-- PROVIDED DATA follows --

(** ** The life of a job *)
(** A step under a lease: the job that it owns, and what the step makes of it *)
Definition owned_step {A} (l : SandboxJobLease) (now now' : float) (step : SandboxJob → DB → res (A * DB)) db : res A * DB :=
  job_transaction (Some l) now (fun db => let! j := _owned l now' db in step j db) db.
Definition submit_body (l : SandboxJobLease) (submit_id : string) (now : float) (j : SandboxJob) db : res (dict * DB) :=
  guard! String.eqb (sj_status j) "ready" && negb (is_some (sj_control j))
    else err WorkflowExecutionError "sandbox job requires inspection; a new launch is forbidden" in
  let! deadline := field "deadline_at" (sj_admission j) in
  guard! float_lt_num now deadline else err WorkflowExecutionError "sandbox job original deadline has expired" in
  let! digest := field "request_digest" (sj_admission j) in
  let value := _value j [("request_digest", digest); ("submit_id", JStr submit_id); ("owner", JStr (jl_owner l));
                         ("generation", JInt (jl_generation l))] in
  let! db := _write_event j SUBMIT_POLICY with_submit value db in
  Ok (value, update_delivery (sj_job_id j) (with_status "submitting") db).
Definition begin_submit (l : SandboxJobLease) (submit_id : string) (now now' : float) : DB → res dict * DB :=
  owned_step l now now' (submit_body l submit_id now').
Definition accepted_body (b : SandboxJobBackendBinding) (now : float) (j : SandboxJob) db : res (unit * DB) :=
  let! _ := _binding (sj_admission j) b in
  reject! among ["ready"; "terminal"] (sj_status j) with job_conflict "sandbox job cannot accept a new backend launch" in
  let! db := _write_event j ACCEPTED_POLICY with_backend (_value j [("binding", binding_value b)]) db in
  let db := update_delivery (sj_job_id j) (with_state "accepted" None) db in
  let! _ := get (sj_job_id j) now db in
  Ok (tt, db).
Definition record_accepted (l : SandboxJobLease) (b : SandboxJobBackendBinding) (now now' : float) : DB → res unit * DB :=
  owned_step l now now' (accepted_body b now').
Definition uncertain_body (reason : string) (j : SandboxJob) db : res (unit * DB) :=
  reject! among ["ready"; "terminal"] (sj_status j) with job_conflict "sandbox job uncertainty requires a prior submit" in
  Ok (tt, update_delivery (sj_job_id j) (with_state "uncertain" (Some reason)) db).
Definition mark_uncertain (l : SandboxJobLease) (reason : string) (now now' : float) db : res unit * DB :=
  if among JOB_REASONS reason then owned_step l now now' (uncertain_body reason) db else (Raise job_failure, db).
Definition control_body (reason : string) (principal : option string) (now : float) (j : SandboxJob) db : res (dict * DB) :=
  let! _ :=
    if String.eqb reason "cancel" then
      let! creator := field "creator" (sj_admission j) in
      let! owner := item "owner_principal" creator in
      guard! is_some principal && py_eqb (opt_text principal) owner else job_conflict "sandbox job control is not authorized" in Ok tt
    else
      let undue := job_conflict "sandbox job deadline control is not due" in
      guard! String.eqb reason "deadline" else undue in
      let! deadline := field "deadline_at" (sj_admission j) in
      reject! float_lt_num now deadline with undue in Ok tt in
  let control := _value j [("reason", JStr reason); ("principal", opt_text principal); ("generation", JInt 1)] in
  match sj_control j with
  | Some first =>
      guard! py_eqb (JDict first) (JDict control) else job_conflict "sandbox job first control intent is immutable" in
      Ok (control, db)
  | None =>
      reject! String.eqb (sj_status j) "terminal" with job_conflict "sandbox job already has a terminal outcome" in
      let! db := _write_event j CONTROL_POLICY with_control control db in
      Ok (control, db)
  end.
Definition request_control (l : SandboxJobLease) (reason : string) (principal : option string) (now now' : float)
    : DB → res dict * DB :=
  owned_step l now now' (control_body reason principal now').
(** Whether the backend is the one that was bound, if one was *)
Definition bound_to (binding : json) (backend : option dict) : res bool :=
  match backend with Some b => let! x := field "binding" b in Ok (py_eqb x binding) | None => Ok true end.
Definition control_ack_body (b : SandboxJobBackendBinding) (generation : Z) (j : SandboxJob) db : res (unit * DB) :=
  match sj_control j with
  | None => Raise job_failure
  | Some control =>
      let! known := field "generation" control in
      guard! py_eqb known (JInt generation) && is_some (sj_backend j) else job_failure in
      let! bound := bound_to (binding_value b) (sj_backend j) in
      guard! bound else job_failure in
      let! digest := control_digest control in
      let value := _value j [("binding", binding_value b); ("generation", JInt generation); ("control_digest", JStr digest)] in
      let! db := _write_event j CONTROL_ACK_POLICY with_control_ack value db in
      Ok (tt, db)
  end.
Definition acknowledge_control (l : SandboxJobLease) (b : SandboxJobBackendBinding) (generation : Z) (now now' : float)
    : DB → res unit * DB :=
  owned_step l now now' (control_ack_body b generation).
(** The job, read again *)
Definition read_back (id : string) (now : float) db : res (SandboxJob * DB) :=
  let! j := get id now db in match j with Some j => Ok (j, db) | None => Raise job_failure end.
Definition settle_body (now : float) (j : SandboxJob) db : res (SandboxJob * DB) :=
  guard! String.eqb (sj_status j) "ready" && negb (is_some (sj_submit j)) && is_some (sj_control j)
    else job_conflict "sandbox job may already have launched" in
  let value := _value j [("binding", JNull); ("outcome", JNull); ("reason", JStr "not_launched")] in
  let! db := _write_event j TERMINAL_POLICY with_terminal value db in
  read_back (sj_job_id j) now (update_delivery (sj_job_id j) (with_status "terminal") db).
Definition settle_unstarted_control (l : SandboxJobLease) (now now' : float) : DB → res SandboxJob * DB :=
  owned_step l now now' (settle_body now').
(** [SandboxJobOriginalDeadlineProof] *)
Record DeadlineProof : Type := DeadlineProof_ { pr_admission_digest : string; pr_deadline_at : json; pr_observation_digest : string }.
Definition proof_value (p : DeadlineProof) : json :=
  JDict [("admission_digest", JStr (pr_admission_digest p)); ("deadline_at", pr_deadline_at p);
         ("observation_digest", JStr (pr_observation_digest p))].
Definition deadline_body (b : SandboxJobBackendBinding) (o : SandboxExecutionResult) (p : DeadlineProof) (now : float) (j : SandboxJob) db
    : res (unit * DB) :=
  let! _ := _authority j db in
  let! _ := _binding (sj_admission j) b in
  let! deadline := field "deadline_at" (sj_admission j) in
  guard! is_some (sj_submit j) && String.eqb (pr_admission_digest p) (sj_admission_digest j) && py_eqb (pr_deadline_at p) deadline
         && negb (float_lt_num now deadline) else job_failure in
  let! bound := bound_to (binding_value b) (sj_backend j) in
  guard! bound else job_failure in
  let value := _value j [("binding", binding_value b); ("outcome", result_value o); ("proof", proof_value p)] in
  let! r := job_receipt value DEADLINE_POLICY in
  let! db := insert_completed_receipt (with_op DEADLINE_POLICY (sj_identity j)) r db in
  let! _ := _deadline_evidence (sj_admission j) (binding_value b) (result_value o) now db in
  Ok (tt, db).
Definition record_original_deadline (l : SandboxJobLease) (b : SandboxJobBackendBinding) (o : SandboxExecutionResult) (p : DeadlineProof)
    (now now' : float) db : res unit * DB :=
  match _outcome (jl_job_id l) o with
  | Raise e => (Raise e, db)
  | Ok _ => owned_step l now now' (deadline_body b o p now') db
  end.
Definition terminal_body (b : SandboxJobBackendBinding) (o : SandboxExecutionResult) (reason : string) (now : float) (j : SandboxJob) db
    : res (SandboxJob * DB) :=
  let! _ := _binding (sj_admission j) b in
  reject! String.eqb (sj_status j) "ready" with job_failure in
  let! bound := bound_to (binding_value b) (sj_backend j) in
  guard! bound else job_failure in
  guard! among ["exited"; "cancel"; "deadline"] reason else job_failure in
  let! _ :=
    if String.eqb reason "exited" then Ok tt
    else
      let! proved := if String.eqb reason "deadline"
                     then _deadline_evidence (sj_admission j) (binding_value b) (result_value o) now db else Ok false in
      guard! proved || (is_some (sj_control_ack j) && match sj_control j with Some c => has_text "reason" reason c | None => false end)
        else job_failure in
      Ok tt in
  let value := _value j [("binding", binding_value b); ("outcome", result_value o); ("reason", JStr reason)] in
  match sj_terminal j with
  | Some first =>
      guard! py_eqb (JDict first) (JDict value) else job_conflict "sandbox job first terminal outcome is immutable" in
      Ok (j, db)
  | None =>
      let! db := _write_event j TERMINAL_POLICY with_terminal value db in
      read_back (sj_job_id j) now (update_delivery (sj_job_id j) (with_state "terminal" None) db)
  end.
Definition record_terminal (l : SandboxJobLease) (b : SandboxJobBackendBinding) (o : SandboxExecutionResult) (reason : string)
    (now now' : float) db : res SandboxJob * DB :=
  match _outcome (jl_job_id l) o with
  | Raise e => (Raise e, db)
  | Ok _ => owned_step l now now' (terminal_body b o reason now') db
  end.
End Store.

-- PROVIDED DATA concluded --

* INSTRUCTIONS TO FOLLOW
Check each line of the material for the word "option". Copy the ones that have it.

* ANSWER FOR THIS EXERCISE
Definition control_body (reason : string) (principal : option string) (now : float) (j : SandboxJob) db : res (dict * DB) :=
Definition request_control (l : SandboxJobLease) (reason : string) (principal : option string) (now now' : float)
Definition bound_to (binding : json) (backend : option dict) : res bool :=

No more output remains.